KoeAI / LLVC

MIT License
372 stars 31 forks source link

The effect of llvc is not as good as rvc #10

Closed Yaodada12 closed 5 months ago

pauortegariera commented 5 months ago

Hi, sorry for the inconvenience, i need desesperatly the checkpoints of a pretrained model this implementation because i want to do a finetuning. I need help on this please!

ksadov commented 5 months ago

@pauortegariera You can find our checkpoints here: https://huggingface.co/KoeAI/llvc_models/tree/main/models/checkpoints

ksadov commented 5 months ago

And to answer the original query: LLVC is optimized for low-latency inference on CPU. It operates under fundamentally different constraints than RVC, which is designed for medium-latency inference on GPU.

Yaodada12 commented 5 months ago

And to answer the original query: LLVC is optimized for low-latency inference on CPU. It operates under fundamentally different constraints than RVC, which is designed for medium-latency inference on GPU.

But the effect in your paper is relatively good. I am very confused.

ksadov commented 5 months ago

And to answer the original query: LLVC is optimized for low-latency inference on CPU. It operates under fundamentally different constraints than RVC, which is designed for medium-latency inference on GPU.

But the effect in your paper is relatively good. I am very confused.

In the paper, we picked a relatively "easy" target voice (clear audio, level in tone and volume) and made sure to use an RVC checkpoint that produces high-quality converted output. The input that you choose for our model may also differ from the input that we used as examples for our paper. You can get a sense for which voices work well as target voices by listening to the CPU samples provided here (note that the linked audio is at 22.5kHz and our retrained model is at 16kHz). You can also test download the checkpoint and run it on your own voice samples, or (if you have Windows) download the Koe desktop app and try the CPU voices there. Choice of mic and how close you are to it have a large impact on conversion quality.

Yaodada12 commented 5 months ago

And to answer the original query: LLVC is optimized for low-latency inference on CPU. It operates under fundamentally different constraints than RVC, which is designed for medium-latency inference on GPU.
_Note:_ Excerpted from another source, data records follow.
(* ===== verification/AlignSpec.v ===== *)
(** * What the other allocation functions give

    Each adds a block of at least the size that was asked for; [calloc] clears it,
    and the aligned functions give a multiple of the alignment, at which [free] and
    [malloc_usable_size] find the block again. *)

From S2P Require Import Prelude Bits Lib Rng Segment HashMap Sys Radix SizeClass VaMap VaMapSpec VaLive.
From S2P Require Import Mem BlockList ThreadLocal Interconnect InterconnectSpec Bulk BulkSpec.
From S2P Require Import SlabInv SlabOps SlabFill Heap HeapInv HeapFill HeapBig HeapSpec Align.

Lemma is_power_of_two_pow n : is_power_of_two n = true → ∃ k, 0 ≤ k ∧ n = 2 ^ k.
Proof.
  unfold is_power_of_two. intros [Hn%Z.ltb_lt Hl%Z.eqb_eq]%andb_true_iff.
  exists (Z.log2 n). split; [apply Z.log2_nonneg|].
  destruct (Z.log2_spec n Hn) as [H1 H2]. destruct (decide (n = 2 ^ Z.log2 n)) as [|Hne]; [done|].
  assert (Z.testbit (Z.land n (n - 1)) (Z.log2 n) = true) as Hb; [|by rewrite Hl, Z.bits_0 in Hb].
  rewrite Z.land_spec, Z.bit_log2 by done. cbn.
  replace (Z.log2 n) with (Z.log2 (n - 1)); [|apply Z.log2_unique; [apply Z.log2_nonneg|lia]].
  apply Z.bit_log2. pose proof (Z.pow_pos_nonneg 2 (Z.log2 n)). pose proof (Z.log2_nonneg n). lia.
Qed.

Lemma align_up_ok s al :
  0 ≤ s → is_power_of_two al = true → al ≤ 2 ^ 63 → s + al ≤ usize_max → align_up s al = Ret (round_up s al).
Proof.
  intros Hs (k & Hk & ->)%is_power_of_two_pow Hal Hle.
  pose proof (Z.pow_pos_nonneg 2 k ltac:(lia) Hk).
  assert (k < 64) as Hk64 by (apply (Z.pow_lt_mono_r_iff 2); lia).
  unfold align_up. checked. rewrite land_lnot64_ones; [done|lia|].
  unfold word64, usize_max, u64_max in *. lia.
Qed.

Section AlignSpec.
Context `{Config}.
Context {K : Type} `{LinuxKernel K}.
Context {B : Type} `{BigMap B}.
Context (st : Statics) (Hst : statics_ok st).

Abbreviation heap_inv := (heap_inv st).
Abbreviation heap_step := (heap_step st).
Abbreviation heap_to := (heap_to st).

(** A null pointer, or a pointer into a new block with [size] usable bytes that satisfies [P]. *)
Definition fresh_result (h : Heap K B) (As : list arena) (others : list Z) (U : users) (size : Z)
    (P : Z → Heap K B → Prop) (r : Z * Heap K B) : Prop :=
  (r.1 = 0 ∧ null_step st h As others U r.2) ∨
  (0 < r.1 ∧ P r.1 r.2 ∧ ∃ p u, ub_ptr u = r.1 ∧ U !! p = None ∧ size ≤ usable p u ∧
     heap_step h As others U r.2 others (<[p := u]> U)).

Lemma fresh_result_null h live As ls gs others U size P :
  heap_inv h live As ls gs others U → fresh_result h As others U size P (0, h).
Proof. intros Hinv. left. split; [done|]. by eapply null_step_refl. Qed.

(** Every pointer of [malloc] is a multiple of 16. *)
Lemma alloc_fresh h As others U size r :
  alloc_result st h As others U size r → fresh_result h As others U size (λ p _, p mod 16 = 0) r.
Proof.
  intros [Hz|(Hz & u & Hp & HU & Hc & Hs)]; [by left|right]. split; [done|].
  pose proof Hs as (l1 & A1 & s1 & g1 & Hto).
  destruct (user_facts st _ _ _ _ _ _ _ _ _ (ht_inv Hto) (lookup_insert_eq _ _ _)) as (_ & F1 & F2 & _).
  split; [destruct (HEADER_SIZE_cases _) as [E|E]; rewrite E in F2; zdiv|].
  exists (r.1 - HEADER_SIZE), u. split; [done|]. split; [done|]. split; [|done].
  unfold usable. rewrite Hp. lia.
Qed.

(** ** [calloc] *)

Lemma fresh_result_mono h As others U n n' (P Q : Z → Heap K B → Prop) r :
  n' ≤ n → (∀ p h, P p h → Q p h) → fresh_result h As others U n P r → fresh_result h As others U n' Q r.
Proof.
  intros Hn HPQ [Hz|(Hz & HP & p & u & Hp & HU & Hc & Hs)]; [by left|right]. split; [done|]. split; [auto|].
  exists p, u. split; [done|]. split; [done|]. split; [lia|done].
Qed.

Lemma heap_errno h live As ls gs others U e :
  heap_inv h live As ls gs others U → null_step st h As others U (with_errno h e).
Proof.
  intros Hinv. split; [|done]. assert (heap_inv (with_errno h e) live As ls gs others U) as Hinv' by (destruct Hinv; by split).
  exists live, As, ls, gs. exact (heap_to_aux (heap_to_refl st _ _ _ _ _ _ _ _ Hinv) Hinv' eq_refl).
Qed.

(** The bytes that [calloc] promises. *)
Definition cleared (n p : Z) (h : Heap K B) : Prop := p mod 16 = 0 ∧ ∀ x, p ≤ x < p + n → heap_mem h x = 0.

Lemma calloc_ok am h live As ls gs others U nmemb size :
  heap_inv h live As ls gs others U → 0 ≤ nmemb → 0 ≤ size → cpus_ok am h →
  post (calloc st am h nmemb size) (fresh_result h As others U (nmemb * size) (cleared (nmemb * size))) (alloc_end (hp_big h)).
Proof.
  intros Hinv Hn Hs Ha. unfold calloc, layout_array_u8.
  destruct (size <=? isize_max); [|left; split; [done|by eapply heap_errno]].
  unfold calc_and_get, checked_mul64. destruct (nmemb * size <=? u64_max);
    [|left; split; [done|by eapply heap_errno]].
  set (eff := if nmemb * size =? 0 then 1 else nmemb * size).
  assert (0 ≤ eff ∧ nmemb * size ≤ eff) as [He0 He] by (unfold eff; case_zb; nia).
  apply (post_bind _ _ (λ '(o, h'), match o with
    | None => null_step st h As others U h'
    | Some (p, e) => e = eff ∧ fresh_result h As others U eff (λ p _, p mod 16 = 0) (p, h') ∧ 0 < p ∧
        alloc_result st h As others U eff (p, h') end)).
  { eapply post_bind; [by apply (malloc_ok st Hst am _ _ _ _ _ _ _ eff Hinv)|]. intros [p h'] Hal.
    pose proof (alloc_fresh _ _ _ _ _ _ Hal) as Hf. destruct (Z.eqb_spec p 0) as [->|Hp0]; cbn.
    - destruct Hf as [[_ Hz]|[? _]]; [exact Hz|cbn in *; lia].
    - destruct Hal as [[? _]|Hal]; [done|]. pose proof (proj1 Hal). cbn in *.
      split; [done|]. split; [exact Hf|]. split; [done|]. by right. }
  intros [[[p e]|] h1] Hres; [|by left]. destruct Hres as (-> & Hf & Hp0 & Hal).
  rewrite (proj2 (Z.eqb_neq p 0)) by lia. cbn [negb].
  destruct Hf as [[? _]|(_ & Hp16 & _)]; [cbn in *; lia|]. cbn [fst snd] in Hp16.
  destruct Hal as [[? _]|(_ & u & Hu & HU & Hcap & l1 & A1 & s1 & g1 & Hto)]; [cbn in *; lia|].
  cbn [fst snd] in *. set (q := p - HEADER_SIZE) in *. pose proof (ht_inv Hto) as Hinv1.
  pose proof (lookup_insert_eq U q u) as Hlk.
  destruct (user_facts st _ _ _ _ _ _ _ _ _ Hinv1 Hlk) as (Hok & F1 & F2 & F3 & F4 & F5 & F6 & _).
  rewrite wrapping_sub_small by (pose proof (HEADER_SIZE_cases _); unfold q in *; lia). fold q.
  rewrite (payload_capacity_ok st _ _ _ _ _ _ _ _ _ Hinv1 Hlk), bind_ret.
  replace (Z.min (cap u) eff) with eff by lia. right. cbn [fst snd]. split; [done|]. split.
  { split; [done|]. intros x Hx. cbn. unfold zero_fill.
    by rewrite (proj2 (Z.leb_le _ _)), (proj2 (Z.ltb_lt _ _)) by lia. }
  exists q, u. split; [done|]. split; [done|]. split; [unfold usable, q; lia|].
  assert (only_range (heap_mem h1) (zero_fill (heap_mem h1) p eff) (ub_ptr u) (usable q u)) as Ho.
  { rewrite Hu. apply zero_fill_range. unfold usable, q. lia. }
  pose proof (heap_payload_write st _ _ _ _ _ _ _ _ _ _ Hinv1 Hlk Ho) as Hto2.
  rewrite delete_insert_id in Hto2 by done.
  exists l1, A1, s1, g1. exact (heap_to_trans Hto Hto2 ltac:(done) ltac:(done)).
Qed.

(** ** Aligned allocation *)

(** The two words before the aligned address. *)
Definition tag_block (m : mem) (aligned raw : Z) : mem :=
  store 8 (store 8 m (aligned - 16) OX_ALIGN_TAG) (aligned - 8) raw.

(** A block becomes known by an aligned address inside of it. *)
Lemma heap_realign h live As ls gs others U p u al :
  heap_inv h live As ls gs others U → U !! p = Some u → p + HEADER_SIZE + 16 ≤ al < p + HEADER_SIZE + cap u →
  al mod 8 = 0 →
  heap_to h As others (delete p U) (with_heap_mem h (tag_block (heap_mem h) al (p + HEADER_SIZE)))
    live As ls gs others (<[p := mkU (ub_kind u) al]> U).
Proof.
  intros Hinv Hp Hal Hm8. destruct (user_facts st _ _ _ _ _ _ _ _ _ Hinv Hp) as (Hu & F1 & F2 & F3 & F4 & F5 & F6 & _).
  pose proof (HEADER_SIZE_cases _) as Hhs. set (m' := tag_block _ _ _).
  assert (∀ x, x < al - 16 ∨ al ≤ x → m' x = heap_mem h x) as Ho.
  { intros x Hx. unfold m', tag_block. rewrite !store_outside by lia. done. }
  assert (∀ f, hget f m' p = hget f (heap_mem h) p) as Hg.
  { intros f. pose proof (field_inside f). apply load_ext. intros x Hx. apply Ho. lia. }
  eapply heap_write; [done|done|done| |].
  - intros x Hx. apply Ho. lia.
  - destruct Hu as [U1 U2 U3 U4]. split; [done|by rewrite Hg|by rewrite Hg|].
    right. cbn [ub_ptr]. split; [done|]. split; [done|]. unfold m', tag_block. split.
    + rewrite load_store_ne by lia. apply load_store_eq. by vm_compute.
    + apply load_store_eq. change (256 ^ Z.of_nat 8) with (2 ^ 64). lia.
Qed.

(** What [posix_memalign] returns for valid arguments. *)
Definition memalign_result (h : Heap K B) (As : list arena) (others : list Z) (U : users) (alignment size : Z)
    (r : Z * option Z * Heap K B) : Prop :=
  (r.1.1 = NOMEM ∧ r.1.2 = None ∧ null_step st h As others U r.2) ∨
  (r.1.1 = 0 ∧ ∃ p, r.1.2 = Some p ∧ fresh_result h As others U size (λ p _, p mod alignment = 0) (p, r.2) ∧ p ≠ 0).

Lemma malloc_twice_ok am h live As ls gs others U size :
  heap_inv h live As ls gs others U → 0 ≤ size → cpus_ok am h →
  post ('(raw, h) ← malloc st am h size; if raw =? 0 then malloc st am h size else Ret (raw, h))
    (alloc_result st h As others U size) (alloc_end (hp_big h)).
Proof.
  intros Hinv Hs Ha. eapply post_bind; [by apply (malloc_ok st Hst am _ _ _ _ _ _ _ size Hinv)|].
  intros [raw h1] Hres. destruct (Z.eqb_spec raw 0) as [->|Hne]; [|done].
  destruct Hres as [[_ [(l1 & A1 & s1 & g1 & Hto) Hb]]|[? _]]; [|cbn in *; lia]. cbn [fst snd] in Hto, Hb.
  eapply post_mono; [eapply (malloc_ok st Hst am); [apply (ht_inv Hto)|done|]| |by rewrite Hb].
  - unfold cpus_ok. by rewrite (ht_ncpu Hto).
  - intros r Hr2. by eapply alloc_result_trans.
Qed.

(** The aligned address fits between the tag's room and the end of the payload. *)
Lemma aligned_fit raw al size c :
  0 < raw → is_power_of_two al = true → 8 ≤ al → 0 ≤ size → size + al + 16 ≤ c → raw + c ≤ 2 ^ 57 →
  align_up (saturating_add64 raw TAG_SIZE) al = Ret (round_up (raw + 16) al) ∧
  raw + 16 ≤ round_up (raw + 16) al ∧ round_up (raw + 16) al + size < raw + c ∧
  round_up (raw + 16) al mod al = 0 ∧ round_up (raw + 16) al mod 8 = 0.
Proof.
  intros Hr Hp Ha Hs Hc Hle. pose proof (round_up_spec (raw + 16) al ltac:(lia)) as [Hb Hm].
  unfold saturating_add64, TAG_SIZE, OFFSET_SIZE, u64_max. change (8 * 2) with 16.
  rewrite Z.min_r by lia. rewrite align_up_ok by (try done; unfold usize_max, u64_max; lia).
  split; [done|]. split; [lia|]. split; [lia|]. split; [done|].
  destruct (is_power_of_two_pow al Hp) as (k & Hk & ->).
  assert (3 ≤ k) as Hk3 by (apply (Z.pow_le_mono_r_iff 2); lia).
  apply Z.mod_divide; [lia|]. apply Z.mod_divide in Hm; [|lia]. etrans; [|exact Hm].
  exists (2 ^ (k - 3)). change 8 with (2 ^ 3). rewrite <- (Z.pow_add_r 2 (k - 3) 3) by lia. f_equal. lia.
Qed.

Lemma posix_memalign_ok am h live As ls gs others U memptr al size :
  heap_inv h live As ls gs others U → 0 ≤ size → cpus_ok am h →
  memptr ≠ 0 → 8 ≤ al → is_power_of_two al = true →
  post (posix_memalign st am h memptr al size) (memalign_result h As others U al size) (alloc_end (hp_big h)).
Proof.
  intros Hinv Hs Ha Hp Hal Hpow. unfold posix_memalign.
  rewrite (proj2 (Z.eqb_neq memptr 0)), (proj2 (Z.ltb_ge al 8)), Hpow by done. cbn [orb negb].
  destruct (v ← checked_add64 size al; checked_add64 v TAG_SIZE) as [total|] eqn:Et.
  2: { left. split; [done|]. split; [done|]. by eapply null_step_refl. }
  assert (total = size + al + 16) as ->.
  { unfold checked_add64 in Et. destruct (size + al <=? u64_max); [|done]. cbn in Et. unfold TAG_SIZE, OFFSET_SIZE in Et.
    destruct (size + al + 8 * 2 <=? u64_max); [|done]. injection Et as <-. lia. }
  pose proof (malloc_twice_ok am _ _ _ _ _ _ _ (size + al + 16) Hinv ltac:(lia) Ha) as Htw.
  destruct (malloc st am h (size + al + 16)) as [[raw0 h0]|e]; [|exact Htw]. rewrite bind_ret.
  eapply post_bind; [exact Htw|]. intros [raw h1] Hres. clear Htw.
  destruct (Z.eqb_spec raw 0) as [->|Hraw].
  { destruct Hres as [[_ Hn]|[? _]]; [by left|cbn in *; lia]. }
  destruct Hres as [[? _]|(Hraw0 & u & Hu & HU & Hcap & l1 & A1 & s1 & g1 & Hto)]; [done|]. cbn [fst snd] in *.
  set (q := raw - HEADER_SIZE) in *. pose proof (ht_inv Hto) as Hinv1. pose proof (lookup_insert_eq U q u) as Hlk.
  destruct (user_facts st _ _ _ _ _ _ _ _ _ Hinv1 Hlk) as (Hok & F1 & F2 & F3 & F4 & F5 & F6 & _).
  assert (q + HEADER_SIZE = raw) as Hq by (unfold q; lia).
  destruct (aligned_fit raw al size (cap u)) as (-> & A2 & A3 & A4 & A5); try done; try lia.
  set (p := round_up (raw + 16) al) in *. rewrite bind_ret. right. split; [done|]. exists p. split; [done|].
  split; [|lia]. cbn [fst snd]. unfold saturating_sub, TAG_SIZE, OFFSET_SIZE. change (8 * 2) with 16.
  rewrite !Z.max_r by lia. right. cbn [fst snd]. split; [lia|]. split; [done|].
  exists q, (mkU (ub_kind u) p). split; [done|]. split; [done|].
  split; [unfold usable, cap; cbn [ub_kind ub_ptr]; fold (cap u); lia|].
  pose proof (heap_realign _ _ _ _ _ _ _ q u p Hinv1 Hlk) as Hto2. rewrite Hq in Hto2.
  rewrite delete_insert_id, insert_insert_eq in Hto2 by done.
  exists l1, A1, s1, g1. exact (heap_to_trans Hto (Hto2 ltac:(lia) A5) ltac:(done) ltac:(done)).
Qed.

(** The other three ask [posix_memalign]. *)
Lemma memalign_ok am h live As ls gs others U stack al size :
  heap_inv h live As ls gs others U → 0 ≤ size → cpus_ok am h → stack ≠ 0 →
  post (memalign st am h stack al size) (fresh_result h As others U size (λ p _, p mod (Z.max 8 al) = 0)) (alloc_end (hp_big h)).
Proof.
  intros Hinv Hs Ha Hp. unfold memalign.
  replace (if al <? 8 then 8 else al) with (Z.max 8 al) by (case_zb; lia).
  destruct (is_power_of_two (Z.max 8 al)) eqn:Hpow; cbn [negb]; [|by eapply fresh_result_null].
  eapply post_bind; [apply (posix_memalign_ok am h live As ls gs others U stack (Z.max 8 al) size); try done; lia|].
  intros [[code ptr] h1] [(Hc & Hn & Hstep)|(Hc & p & Hptr & Hf & Hp0)]; cbn [fst snd] in *; subst code ptr.
  - left. done.
  - exact Hf.
Qed.

Lemma aligned_alloc_ok am h live As ls gs others U stack al size :
  heap_inv h live As ls gs others U → 0 ≤ size → cpus_ok am h → stack ≠ 0 →
  post (aligned_alloc st am h stack al size) (fresh_result h As others U size (λ p _, p mod (Z.max 8 al) = 0)) (alloc_end (hp_big h)).
Proof.
  intros. unfold aligned_alloc. destruct ((al =? 0) || negb (is_power_of_two al)); [by eapply fresh_result_null|].
  by eapply memalign_ok.
Qed.
End AlignSpec.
But the effect in your paper is relatively good. I am very confused.

In the paper, we picked a relatively "easy" target voice (clear audio, level in tone and volume) and made sure to use an RVC checkpoint that produces high-quality converted output. The input that you choose for our model may also differ from the input that we used as examples for our paper. You can get a sense for which voices work well as target voices by listening to the CPU samples provided here (note that the linked audio is at 22.5kHz and our retrained model is at 16kHz). You can also test download the checkpoint and run it on your own voice samples, or (if you have Windows) download the Koe desktop app and try the CPU voices there. Choice of mic and how close you are to it have a large impact on conversion quality.

Thank‘s for your reply,I will try it. I have another question, how to make the student model support multi speakers,through label embedding of waveformer?